Records from a data source
*****

(** * SplitEZ: settlement ledger, balances and group membership

    A shallow embedding of the expense-splitting core of SplitEZ
    (expenses.js, analytics.js, payments.js, expense-details.js and the
    scripts of the dashboard and of the groups page) together with the
    properties checked against it.

    Conventions of the embedding:
    - a JavaScript number is an IEEE-754 binary64 value, i.e. a primitive
      [float]; [+], [-], [/], [Math.abs] and [>] are the primitive operations;
    - a JavaScript object used as a map is an association list in property
      insertion order (member identifiers are Firebase uids, which are never
      array-index-like, so [Object.entries] enumerates in insertion order);
    - a JavaScript [Set] is a duplicate-free list in insertion order;
    - the Firestore database is an explicit value threaded through a small
      state monad; every write is also appended to a write log; user
      documents are keyed by uid, the identifiers [addDoc] generates are
      drawn from a counter, and a query returns its documents in stored
      order;
    - store calls that are made are assumed to succeed (the [catch] branches
      that only log a backend failure are not modelled); a call through a
      name the module does not import is never made, see
      [ExpensesPage.tryCall]; [new Date().toISOString()] is supplied by the
      caller as [now];
    - [trim] and [toLowerCase] are modelled on ASCII text: on a string of
      ASCII characters they are the JavaScript functions, and characters
      outside ASCII are left alone, where JavaScript also strips the
      Unicode spaces and lowers the other cased letters. *)

From Stdlib Require Import Floats.PrimFloat.
From Stdlib Require Import List String Ascii Bool Arith Lia.
Import ListNotations.

Local Open Scope string_scope.
Local Open Scope list_scope.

*****

- _TASK REQUIREMENTS_
Whenever the word "SplitEZ" occurs in a line of the records, that line counts toward the total; state the total only.

- _YOUR SOLUTION_
2